[Collected data]
##############################
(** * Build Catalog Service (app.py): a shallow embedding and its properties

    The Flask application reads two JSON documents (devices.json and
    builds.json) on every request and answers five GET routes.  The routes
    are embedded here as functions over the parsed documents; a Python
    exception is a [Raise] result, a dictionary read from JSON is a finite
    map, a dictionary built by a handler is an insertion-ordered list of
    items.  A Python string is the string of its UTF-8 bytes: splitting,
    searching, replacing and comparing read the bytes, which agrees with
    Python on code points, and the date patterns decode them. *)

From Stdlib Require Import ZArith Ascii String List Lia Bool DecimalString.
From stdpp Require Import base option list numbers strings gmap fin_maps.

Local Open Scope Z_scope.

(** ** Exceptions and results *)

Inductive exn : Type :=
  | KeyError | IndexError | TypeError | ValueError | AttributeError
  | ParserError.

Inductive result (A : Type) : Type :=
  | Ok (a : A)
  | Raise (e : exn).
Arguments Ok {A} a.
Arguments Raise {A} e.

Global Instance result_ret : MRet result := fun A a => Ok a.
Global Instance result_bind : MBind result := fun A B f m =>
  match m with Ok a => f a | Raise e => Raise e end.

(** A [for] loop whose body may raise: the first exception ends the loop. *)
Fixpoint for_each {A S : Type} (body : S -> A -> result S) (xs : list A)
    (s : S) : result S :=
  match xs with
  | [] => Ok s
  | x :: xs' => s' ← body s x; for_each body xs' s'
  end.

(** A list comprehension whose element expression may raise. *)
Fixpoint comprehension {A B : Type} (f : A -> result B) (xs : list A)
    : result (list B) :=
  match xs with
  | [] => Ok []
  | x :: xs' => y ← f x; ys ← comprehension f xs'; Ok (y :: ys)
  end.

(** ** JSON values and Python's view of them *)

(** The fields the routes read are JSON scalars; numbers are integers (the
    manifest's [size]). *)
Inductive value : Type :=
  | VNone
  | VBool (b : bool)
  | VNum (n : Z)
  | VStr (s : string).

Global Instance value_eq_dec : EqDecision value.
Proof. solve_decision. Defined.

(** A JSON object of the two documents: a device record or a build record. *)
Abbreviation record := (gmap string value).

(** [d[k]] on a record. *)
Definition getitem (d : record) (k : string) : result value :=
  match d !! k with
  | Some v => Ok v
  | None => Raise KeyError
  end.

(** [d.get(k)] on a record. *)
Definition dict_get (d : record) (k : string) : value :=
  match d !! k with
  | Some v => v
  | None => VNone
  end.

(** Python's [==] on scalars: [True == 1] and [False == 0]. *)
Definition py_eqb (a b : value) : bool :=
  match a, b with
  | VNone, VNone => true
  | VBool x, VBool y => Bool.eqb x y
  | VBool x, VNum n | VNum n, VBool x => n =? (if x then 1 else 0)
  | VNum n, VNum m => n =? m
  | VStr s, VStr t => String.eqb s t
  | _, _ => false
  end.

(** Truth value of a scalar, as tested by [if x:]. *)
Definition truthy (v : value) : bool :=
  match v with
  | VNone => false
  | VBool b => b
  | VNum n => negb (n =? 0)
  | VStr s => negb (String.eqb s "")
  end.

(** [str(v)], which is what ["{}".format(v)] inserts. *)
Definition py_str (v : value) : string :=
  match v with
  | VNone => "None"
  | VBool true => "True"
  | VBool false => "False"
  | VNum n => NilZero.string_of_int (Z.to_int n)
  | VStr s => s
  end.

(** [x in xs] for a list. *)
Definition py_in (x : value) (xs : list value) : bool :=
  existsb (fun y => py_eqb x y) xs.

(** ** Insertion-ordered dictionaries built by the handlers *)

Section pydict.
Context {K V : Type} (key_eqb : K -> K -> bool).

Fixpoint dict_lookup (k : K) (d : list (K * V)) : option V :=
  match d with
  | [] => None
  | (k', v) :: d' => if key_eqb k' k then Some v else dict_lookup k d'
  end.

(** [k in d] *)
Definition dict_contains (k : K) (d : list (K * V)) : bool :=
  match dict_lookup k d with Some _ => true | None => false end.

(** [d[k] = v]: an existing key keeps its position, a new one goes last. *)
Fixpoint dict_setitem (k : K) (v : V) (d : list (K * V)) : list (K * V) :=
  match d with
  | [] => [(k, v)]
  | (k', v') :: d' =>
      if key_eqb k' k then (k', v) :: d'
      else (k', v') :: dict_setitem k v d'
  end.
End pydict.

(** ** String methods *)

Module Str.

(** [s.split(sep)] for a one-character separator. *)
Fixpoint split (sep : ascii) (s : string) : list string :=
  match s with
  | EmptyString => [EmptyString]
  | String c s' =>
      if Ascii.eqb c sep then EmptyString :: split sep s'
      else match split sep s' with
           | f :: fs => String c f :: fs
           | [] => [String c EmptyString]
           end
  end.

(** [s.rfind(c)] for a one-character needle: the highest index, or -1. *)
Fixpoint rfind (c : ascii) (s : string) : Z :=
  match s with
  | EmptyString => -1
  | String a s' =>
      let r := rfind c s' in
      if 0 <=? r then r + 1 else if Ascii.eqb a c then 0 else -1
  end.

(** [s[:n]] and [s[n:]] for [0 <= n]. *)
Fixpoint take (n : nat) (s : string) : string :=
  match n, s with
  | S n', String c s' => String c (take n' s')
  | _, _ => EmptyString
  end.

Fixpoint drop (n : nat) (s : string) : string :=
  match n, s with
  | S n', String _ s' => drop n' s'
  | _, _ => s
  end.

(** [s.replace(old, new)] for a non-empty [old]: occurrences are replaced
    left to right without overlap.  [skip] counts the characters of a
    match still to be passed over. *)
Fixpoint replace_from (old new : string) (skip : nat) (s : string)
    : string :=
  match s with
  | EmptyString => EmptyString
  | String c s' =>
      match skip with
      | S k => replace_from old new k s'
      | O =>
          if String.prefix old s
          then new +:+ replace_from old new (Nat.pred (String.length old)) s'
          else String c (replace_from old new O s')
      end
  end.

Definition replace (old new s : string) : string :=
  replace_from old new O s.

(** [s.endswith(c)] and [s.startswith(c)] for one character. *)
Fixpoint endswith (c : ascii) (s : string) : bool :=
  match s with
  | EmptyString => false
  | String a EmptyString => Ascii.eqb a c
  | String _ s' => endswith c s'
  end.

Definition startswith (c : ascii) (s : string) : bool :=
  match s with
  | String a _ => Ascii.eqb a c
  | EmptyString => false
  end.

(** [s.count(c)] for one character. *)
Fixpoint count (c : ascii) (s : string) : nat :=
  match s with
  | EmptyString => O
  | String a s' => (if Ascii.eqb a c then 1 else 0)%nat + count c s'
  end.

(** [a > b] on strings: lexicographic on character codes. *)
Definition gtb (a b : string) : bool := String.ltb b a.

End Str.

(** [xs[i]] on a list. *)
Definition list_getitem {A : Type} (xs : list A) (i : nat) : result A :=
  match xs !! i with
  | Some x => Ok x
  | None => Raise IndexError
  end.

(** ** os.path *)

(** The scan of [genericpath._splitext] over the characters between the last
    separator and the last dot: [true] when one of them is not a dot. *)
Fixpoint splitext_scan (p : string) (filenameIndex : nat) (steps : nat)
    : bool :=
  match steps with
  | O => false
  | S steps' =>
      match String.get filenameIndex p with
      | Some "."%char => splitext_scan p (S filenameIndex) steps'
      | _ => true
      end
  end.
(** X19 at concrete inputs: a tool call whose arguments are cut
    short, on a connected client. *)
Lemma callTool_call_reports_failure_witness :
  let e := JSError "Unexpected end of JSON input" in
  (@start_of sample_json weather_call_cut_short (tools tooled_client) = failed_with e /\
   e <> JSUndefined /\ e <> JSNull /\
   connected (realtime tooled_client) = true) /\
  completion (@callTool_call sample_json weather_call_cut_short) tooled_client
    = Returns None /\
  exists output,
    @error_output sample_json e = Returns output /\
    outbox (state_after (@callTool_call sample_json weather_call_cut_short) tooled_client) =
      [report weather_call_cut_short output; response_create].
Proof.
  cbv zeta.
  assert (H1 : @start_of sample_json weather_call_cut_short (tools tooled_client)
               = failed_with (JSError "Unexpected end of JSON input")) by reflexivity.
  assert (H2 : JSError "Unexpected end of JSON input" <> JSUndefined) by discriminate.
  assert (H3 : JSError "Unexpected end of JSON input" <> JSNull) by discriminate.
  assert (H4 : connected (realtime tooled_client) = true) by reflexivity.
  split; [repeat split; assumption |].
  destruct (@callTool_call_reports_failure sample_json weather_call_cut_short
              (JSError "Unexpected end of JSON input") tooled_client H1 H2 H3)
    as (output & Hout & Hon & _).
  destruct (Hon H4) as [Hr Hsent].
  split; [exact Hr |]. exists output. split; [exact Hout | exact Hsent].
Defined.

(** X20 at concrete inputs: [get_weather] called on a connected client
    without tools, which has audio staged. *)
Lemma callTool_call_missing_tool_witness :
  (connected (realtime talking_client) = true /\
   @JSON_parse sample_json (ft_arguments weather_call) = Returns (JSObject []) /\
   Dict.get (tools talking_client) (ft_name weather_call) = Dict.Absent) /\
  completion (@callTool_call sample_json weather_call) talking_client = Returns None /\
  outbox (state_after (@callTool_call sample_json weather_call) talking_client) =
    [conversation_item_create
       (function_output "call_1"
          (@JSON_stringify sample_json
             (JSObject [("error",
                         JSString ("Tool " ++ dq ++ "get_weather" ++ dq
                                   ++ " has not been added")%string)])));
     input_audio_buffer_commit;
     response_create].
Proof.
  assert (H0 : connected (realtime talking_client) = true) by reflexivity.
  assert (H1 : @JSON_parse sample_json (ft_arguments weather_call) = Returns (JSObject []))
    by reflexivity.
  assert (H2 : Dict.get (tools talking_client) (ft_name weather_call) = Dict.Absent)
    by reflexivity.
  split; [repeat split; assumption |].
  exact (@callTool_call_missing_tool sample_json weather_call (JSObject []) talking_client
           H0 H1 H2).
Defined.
##############################
■ **To do**: From the first line of the records above to the line that contains "(** ** JSON values", quote each line exactly.

■ **Result**:
(** * Build Catalog Service (app.py): a shallow embedding and its properties

    The Flask application reads two JSON documents (devices.json and
    builds.json) on every request and answers five GET routes.  The routes
    are embedded here as functions over the parsed documents; a Python
    exception is a [Raise] result, a dictionary read from JSON is a finite
    map, a dictionary built by a handler is an insertion-ordered list of
    items.  A Python string is the string of its UTF-8 bytes: splitting,
    searching, replacing and comparing read the bytes, which agrees with
    Python on code points, and the date patterns decode them. *)

From Stdlib Require Import ZArith Ascii String List Lia Bool DecimalString.
From stdpp Require Import base option list numbers strings gmap fin_maps.

Local Open Scope Z_scope.

(** ** Exceptions and results *)

Inductive exn : Type :=
  | KeyError | IndexError | TypeError | ValueError | AttributeError
  | ParserError.

Inductive result (A : Type) : Type :=
  | Ok (a : A)
  | Raise (e : exn).
Arguments Ok {A} a.
Arguments Raise {A} e.

Global Instance result_ret : MRet result := fun A a => Ok a.
Global Instance result_bind : MBind result := fun A B f m =>
  match m with Ok a => f a | Raise e => Raise e end.

(** A [for] loop whose body may raise: the first exception ends the loop. *)
Fixpoint for_each {A S : Type} (body : S -> A -> result S) (xs : list A)
    (s : S) : result S :=
  match xs with
  | [] => Ok s
  | x :: xs' => s' ← body s x; for_each body xs' s'
  end.

(** A list comprehension whose element expression may raise. *)
Fixpoint comprehension {A B : Type} (f : A -> result B) (xs : list A)
    : result (list B) :=
  match xs with
  | [] => Ok []
  | x :: xs' => y ← f x; ys ← comprehension f xs'; Ok (y :: ys)
  end.

(** ** JSON values and Python's view of them *)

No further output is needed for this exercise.